▸ Your task: First find the line with "the JavaScript class" in the entries below, then set down exactly every line through the line with "are whole pixels, type", that line included.

[Data supplied]

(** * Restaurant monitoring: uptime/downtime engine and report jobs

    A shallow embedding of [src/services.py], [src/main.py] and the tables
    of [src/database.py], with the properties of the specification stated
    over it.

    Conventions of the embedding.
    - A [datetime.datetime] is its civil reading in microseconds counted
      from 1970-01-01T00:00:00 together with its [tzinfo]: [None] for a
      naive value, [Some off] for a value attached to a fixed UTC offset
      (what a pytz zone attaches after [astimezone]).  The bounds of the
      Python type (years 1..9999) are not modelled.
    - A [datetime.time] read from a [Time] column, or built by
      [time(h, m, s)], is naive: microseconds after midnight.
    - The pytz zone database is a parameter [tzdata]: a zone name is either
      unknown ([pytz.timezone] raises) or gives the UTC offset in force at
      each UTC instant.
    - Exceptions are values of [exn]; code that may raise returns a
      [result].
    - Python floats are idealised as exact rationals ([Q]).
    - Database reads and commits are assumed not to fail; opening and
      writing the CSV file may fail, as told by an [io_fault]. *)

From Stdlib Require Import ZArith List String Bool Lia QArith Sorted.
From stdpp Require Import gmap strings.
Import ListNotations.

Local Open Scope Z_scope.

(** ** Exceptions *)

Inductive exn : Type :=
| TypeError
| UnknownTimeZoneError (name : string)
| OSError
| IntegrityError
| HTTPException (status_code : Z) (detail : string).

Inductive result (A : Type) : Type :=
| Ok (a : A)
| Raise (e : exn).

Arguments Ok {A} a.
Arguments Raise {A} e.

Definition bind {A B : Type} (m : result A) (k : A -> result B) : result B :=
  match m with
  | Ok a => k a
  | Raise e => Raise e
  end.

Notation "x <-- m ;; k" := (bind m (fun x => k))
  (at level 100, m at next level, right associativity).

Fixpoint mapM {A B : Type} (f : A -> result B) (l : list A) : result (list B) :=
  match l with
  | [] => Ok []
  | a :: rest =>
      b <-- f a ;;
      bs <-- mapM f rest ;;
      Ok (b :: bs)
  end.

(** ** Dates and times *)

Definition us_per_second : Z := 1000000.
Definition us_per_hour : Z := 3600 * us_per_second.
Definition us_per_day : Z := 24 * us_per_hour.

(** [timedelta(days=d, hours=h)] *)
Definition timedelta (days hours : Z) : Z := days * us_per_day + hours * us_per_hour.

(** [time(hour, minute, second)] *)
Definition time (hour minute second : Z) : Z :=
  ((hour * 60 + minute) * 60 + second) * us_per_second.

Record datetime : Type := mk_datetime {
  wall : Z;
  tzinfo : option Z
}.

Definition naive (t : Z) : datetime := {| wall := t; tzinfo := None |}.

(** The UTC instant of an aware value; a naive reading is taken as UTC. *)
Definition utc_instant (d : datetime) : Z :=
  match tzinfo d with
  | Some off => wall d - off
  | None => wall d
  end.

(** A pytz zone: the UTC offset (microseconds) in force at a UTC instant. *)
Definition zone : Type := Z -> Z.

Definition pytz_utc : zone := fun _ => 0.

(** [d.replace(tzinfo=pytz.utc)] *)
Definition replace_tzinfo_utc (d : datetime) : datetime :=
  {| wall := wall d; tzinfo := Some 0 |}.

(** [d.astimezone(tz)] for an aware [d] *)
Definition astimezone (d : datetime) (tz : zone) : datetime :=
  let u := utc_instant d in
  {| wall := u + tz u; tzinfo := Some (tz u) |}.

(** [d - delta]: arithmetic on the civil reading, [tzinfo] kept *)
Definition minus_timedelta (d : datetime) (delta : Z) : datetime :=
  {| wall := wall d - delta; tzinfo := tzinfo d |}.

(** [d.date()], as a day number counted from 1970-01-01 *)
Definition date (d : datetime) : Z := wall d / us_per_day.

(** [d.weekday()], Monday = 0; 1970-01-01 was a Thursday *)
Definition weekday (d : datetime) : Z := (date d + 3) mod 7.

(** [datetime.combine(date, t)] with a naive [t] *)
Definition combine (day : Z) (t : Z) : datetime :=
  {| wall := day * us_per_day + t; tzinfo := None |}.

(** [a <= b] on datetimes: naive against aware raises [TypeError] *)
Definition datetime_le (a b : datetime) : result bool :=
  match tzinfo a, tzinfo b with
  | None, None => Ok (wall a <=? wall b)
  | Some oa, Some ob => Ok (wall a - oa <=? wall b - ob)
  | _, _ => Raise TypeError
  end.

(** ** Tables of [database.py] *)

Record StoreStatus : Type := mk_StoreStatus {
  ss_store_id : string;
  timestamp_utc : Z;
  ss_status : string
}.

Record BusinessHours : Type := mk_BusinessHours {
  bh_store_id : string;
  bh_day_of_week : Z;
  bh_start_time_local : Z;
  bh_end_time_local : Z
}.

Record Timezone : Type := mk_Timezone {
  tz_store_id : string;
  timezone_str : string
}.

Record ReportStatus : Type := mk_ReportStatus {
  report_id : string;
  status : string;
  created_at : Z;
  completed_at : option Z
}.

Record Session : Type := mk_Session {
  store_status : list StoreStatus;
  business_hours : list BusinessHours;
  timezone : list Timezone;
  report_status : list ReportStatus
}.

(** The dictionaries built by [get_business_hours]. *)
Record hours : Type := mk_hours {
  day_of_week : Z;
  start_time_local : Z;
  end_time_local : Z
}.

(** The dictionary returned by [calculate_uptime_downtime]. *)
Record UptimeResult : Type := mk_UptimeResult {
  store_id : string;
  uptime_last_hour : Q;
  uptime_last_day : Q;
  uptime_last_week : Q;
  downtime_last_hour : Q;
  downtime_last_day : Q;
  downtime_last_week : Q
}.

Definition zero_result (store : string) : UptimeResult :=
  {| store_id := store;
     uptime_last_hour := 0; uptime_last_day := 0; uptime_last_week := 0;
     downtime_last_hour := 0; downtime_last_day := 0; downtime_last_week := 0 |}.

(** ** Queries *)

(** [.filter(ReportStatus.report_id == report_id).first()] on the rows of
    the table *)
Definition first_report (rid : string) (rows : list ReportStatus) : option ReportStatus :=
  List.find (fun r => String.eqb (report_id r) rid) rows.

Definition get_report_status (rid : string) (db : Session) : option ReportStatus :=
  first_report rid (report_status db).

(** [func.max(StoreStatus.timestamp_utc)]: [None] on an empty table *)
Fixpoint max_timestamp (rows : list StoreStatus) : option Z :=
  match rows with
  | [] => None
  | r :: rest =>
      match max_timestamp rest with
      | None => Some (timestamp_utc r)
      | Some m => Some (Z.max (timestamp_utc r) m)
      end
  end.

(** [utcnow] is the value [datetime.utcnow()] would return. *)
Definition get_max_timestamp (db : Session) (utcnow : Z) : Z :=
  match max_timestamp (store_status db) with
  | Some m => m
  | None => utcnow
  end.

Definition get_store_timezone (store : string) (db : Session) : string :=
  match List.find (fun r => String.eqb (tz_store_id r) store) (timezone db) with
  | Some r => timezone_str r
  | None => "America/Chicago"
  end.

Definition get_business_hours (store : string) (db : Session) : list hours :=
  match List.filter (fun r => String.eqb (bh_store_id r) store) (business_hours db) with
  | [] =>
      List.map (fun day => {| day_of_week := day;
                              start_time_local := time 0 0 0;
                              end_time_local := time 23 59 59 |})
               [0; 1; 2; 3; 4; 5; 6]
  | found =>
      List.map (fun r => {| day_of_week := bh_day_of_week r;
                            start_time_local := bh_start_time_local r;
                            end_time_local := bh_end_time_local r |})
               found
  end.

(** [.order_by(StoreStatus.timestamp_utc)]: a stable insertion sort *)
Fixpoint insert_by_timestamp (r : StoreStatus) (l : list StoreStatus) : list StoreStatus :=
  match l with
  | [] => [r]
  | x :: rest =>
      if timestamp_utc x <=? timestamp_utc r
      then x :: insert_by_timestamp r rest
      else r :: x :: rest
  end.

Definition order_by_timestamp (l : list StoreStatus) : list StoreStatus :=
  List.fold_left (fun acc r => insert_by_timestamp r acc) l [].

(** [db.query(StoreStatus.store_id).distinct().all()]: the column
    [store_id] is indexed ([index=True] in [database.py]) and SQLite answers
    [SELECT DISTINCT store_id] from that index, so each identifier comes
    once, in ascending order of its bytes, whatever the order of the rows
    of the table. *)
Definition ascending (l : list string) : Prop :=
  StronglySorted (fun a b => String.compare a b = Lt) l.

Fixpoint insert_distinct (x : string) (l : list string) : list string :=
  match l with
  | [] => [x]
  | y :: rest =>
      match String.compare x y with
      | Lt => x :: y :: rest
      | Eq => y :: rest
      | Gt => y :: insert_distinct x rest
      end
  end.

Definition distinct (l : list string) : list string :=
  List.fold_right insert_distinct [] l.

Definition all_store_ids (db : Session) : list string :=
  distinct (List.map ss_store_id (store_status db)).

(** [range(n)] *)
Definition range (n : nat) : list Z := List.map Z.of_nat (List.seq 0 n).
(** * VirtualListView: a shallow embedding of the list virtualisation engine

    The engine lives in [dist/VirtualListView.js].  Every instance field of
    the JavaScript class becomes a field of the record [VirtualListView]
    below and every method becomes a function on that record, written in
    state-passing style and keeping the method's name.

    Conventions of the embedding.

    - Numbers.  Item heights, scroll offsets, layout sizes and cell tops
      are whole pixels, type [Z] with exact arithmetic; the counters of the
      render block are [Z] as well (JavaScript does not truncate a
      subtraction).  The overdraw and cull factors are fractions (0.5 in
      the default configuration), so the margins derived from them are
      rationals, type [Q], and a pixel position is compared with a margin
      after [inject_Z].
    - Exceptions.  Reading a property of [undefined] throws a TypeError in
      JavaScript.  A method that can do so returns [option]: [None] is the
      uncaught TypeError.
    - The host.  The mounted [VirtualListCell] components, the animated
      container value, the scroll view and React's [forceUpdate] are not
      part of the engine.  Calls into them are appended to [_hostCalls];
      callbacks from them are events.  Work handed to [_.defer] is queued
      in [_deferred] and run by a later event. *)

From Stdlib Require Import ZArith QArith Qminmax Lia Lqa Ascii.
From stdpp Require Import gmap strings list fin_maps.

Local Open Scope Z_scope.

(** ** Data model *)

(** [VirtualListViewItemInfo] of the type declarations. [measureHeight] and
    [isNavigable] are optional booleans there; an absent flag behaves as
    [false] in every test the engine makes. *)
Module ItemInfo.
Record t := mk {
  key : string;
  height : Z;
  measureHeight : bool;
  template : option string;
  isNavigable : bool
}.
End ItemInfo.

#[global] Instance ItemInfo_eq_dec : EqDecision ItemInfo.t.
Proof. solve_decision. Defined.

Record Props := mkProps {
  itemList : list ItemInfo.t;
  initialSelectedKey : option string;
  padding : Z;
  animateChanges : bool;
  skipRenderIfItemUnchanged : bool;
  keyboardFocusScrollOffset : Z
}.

[/Data supplied]
[Data supplied]

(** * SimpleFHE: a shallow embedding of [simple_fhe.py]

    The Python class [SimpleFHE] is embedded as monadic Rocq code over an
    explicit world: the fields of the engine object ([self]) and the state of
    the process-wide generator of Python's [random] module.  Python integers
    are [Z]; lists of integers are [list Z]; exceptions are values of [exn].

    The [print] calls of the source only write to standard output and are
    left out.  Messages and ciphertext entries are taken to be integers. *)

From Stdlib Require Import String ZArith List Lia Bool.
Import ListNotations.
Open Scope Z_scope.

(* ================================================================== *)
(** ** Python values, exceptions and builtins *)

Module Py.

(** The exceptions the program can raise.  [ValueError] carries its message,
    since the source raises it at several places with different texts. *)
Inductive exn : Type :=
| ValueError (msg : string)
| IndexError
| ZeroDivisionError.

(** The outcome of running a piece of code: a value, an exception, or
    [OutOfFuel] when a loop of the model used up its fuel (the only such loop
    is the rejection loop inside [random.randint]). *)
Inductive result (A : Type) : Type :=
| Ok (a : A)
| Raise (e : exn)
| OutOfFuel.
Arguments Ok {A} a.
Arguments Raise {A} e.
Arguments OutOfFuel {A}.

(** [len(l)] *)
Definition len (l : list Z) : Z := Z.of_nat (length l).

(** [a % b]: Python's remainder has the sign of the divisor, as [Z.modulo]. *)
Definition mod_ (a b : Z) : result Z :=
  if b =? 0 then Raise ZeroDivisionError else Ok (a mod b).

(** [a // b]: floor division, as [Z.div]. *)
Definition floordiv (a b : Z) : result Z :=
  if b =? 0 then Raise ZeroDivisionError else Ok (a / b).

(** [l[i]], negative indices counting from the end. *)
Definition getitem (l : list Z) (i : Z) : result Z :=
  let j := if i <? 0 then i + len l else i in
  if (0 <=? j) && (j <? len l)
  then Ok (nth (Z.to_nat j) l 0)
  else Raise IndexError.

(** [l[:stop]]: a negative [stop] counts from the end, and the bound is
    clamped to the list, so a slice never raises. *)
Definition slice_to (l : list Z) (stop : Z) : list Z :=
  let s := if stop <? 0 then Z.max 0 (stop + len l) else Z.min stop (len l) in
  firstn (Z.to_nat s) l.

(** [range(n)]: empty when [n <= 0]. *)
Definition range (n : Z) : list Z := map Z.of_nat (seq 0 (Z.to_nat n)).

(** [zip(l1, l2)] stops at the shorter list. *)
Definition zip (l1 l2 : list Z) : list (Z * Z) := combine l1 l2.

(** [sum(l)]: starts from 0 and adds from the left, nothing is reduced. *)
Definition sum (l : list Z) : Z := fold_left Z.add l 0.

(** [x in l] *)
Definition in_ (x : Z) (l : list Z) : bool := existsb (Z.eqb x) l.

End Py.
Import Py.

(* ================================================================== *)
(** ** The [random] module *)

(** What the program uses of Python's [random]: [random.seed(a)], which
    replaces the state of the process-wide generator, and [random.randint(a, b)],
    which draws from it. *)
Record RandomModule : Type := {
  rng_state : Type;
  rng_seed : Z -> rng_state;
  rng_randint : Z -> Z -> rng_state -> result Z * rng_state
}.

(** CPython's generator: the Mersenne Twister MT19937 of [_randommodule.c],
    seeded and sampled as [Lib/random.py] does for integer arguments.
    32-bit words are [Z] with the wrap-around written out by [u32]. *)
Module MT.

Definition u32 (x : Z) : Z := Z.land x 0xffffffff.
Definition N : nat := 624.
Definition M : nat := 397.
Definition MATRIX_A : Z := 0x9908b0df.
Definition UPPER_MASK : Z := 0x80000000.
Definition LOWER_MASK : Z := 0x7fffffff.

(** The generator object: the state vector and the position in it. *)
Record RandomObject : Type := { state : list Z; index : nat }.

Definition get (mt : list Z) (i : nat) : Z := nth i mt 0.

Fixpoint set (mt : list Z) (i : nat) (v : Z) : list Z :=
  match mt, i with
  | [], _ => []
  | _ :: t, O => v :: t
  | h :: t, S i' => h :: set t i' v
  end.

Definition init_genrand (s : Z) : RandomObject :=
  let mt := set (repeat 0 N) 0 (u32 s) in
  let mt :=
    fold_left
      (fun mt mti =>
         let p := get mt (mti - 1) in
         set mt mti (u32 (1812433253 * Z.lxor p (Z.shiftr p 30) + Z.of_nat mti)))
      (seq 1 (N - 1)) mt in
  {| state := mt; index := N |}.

[/Data supplied]
[Data supplied]

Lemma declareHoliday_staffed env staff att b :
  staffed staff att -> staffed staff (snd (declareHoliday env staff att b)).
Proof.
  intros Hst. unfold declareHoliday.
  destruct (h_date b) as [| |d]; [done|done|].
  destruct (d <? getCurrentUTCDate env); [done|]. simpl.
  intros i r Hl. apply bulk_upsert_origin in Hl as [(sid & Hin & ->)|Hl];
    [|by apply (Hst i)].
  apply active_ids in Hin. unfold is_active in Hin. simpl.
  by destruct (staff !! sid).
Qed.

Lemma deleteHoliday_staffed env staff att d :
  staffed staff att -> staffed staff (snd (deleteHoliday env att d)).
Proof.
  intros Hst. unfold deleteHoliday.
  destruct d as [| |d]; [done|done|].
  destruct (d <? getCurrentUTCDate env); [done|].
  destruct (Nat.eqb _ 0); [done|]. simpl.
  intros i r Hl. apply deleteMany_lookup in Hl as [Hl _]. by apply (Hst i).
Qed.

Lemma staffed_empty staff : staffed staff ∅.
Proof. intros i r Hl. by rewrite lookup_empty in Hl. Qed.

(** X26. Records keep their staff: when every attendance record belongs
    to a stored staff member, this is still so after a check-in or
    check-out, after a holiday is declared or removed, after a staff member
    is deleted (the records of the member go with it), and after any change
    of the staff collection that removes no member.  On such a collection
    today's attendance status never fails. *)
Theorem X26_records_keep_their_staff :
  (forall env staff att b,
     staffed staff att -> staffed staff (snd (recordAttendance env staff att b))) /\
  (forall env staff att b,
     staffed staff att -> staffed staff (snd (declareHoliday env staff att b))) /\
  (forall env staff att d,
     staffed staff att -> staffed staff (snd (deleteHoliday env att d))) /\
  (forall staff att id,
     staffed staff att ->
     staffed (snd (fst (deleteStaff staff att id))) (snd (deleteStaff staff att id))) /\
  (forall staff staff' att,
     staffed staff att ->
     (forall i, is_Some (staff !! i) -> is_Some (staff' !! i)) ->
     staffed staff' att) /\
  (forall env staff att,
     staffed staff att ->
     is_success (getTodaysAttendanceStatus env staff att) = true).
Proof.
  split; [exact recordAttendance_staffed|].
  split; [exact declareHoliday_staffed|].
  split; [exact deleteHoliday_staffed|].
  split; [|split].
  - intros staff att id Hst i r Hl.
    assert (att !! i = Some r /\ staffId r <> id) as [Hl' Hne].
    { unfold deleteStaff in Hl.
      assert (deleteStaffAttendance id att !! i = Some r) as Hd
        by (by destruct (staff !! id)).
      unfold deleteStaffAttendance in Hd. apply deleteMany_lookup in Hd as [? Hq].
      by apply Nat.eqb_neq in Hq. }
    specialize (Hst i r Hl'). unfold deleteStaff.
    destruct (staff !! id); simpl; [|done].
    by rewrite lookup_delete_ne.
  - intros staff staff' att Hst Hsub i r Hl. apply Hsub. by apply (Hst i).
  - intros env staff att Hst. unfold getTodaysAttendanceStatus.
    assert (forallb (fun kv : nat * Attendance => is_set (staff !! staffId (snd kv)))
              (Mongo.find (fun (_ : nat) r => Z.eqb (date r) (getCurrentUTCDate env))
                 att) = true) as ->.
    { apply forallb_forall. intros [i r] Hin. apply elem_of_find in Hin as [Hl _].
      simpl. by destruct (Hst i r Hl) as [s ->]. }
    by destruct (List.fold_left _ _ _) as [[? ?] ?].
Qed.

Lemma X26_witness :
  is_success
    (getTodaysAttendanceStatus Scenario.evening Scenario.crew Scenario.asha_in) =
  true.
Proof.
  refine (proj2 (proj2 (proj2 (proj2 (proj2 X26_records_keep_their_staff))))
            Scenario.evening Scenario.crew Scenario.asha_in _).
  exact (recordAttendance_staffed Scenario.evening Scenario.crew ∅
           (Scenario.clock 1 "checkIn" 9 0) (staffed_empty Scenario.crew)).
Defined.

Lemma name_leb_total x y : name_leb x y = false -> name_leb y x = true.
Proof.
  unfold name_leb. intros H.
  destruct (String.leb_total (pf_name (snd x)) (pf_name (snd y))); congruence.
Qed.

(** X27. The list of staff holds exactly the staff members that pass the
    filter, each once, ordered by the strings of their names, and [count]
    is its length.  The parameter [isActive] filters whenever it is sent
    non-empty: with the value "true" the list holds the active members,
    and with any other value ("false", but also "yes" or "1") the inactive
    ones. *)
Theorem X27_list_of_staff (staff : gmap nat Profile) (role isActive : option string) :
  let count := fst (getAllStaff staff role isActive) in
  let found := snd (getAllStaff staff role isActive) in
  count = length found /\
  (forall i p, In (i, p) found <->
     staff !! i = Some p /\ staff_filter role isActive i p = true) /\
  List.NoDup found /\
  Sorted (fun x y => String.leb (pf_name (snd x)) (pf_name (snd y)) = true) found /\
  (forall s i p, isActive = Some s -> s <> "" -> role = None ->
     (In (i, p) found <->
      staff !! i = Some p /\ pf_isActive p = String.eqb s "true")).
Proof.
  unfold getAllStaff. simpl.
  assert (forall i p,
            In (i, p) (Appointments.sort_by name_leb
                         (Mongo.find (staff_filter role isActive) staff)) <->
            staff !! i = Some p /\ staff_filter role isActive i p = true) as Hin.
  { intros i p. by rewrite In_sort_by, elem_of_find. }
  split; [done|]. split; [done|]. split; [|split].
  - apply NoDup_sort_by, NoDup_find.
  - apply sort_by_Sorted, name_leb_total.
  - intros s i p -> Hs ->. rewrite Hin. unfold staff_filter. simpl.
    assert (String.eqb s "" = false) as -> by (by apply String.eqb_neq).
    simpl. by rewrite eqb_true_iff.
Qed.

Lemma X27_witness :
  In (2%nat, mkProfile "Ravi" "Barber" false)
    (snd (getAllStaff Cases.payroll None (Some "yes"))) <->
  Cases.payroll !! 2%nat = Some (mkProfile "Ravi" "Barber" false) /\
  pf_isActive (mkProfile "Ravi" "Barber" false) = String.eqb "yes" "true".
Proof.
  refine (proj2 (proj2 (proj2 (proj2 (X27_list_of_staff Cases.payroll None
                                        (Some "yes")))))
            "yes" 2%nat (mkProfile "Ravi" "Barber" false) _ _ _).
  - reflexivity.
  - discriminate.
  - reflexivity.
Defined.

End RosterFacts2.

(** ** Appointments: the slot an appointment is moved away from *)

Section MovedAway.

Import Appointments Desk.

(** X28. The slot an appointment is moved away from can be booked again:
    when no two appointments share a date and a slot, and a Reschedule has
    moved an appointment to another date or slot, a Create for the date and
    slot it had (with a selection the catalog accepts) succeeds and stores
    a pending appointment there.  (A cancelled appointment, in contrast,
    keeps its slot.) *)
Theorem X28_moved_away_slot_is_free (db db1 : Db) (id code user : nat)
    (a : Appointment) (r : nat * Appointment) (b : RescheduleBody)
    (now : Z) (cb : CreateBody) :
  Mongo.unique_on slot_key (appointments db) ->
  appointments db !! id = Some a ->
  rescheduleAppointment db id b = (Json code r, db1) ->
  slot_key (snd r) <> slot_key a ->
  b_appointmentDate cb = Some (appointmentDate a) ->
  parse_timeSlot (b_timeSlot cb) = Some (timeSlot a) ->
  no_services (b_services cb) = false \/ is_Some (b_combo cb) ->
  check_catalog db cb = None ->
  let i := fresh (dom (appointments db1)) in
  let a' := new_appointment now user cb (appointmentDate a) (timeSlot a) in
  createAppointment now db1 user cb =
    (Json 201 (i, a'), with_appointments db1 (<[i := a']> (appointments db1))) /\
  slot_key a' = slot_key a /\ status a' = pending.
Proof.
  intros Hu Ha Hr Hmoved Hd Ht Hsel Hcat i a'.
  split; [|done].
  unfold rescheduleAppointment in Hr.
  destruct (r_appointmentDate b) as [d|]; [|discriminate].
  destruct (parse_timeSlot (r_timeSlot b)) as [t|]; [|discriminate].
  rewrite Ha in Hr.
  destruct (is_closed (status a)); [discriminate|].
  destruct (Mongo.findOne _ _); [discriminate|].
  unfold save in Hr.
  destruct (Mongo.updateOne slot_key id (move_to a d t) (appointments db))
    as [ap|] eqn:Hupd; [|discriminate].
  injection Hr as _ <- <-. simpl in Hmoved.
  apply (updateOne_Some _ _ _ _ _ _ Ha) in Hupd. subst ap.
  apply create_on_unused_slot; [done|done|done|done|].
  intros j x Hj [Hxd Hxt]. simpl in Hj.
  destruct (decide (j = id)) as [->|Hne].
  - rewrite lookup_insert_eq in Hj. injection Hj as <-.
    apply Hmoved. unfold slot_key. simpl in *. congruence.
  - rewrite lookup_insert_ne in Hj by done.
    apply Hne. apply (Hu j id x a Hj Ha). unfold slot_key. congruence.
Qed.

[/Data supplied]

▸ Solution for this task:
    the JavaScript class becomes a field of the record [VirtualListView]
    below and every method becomes a function on that record, written in
    state-passing style and keeping the method's name.

    Conventions of the embedding.

    - Numbers.  Item heights, scroll offsets, layout sizes and cell tops
      are whole pixels, type [Z] with exact arithmetic; the counters of the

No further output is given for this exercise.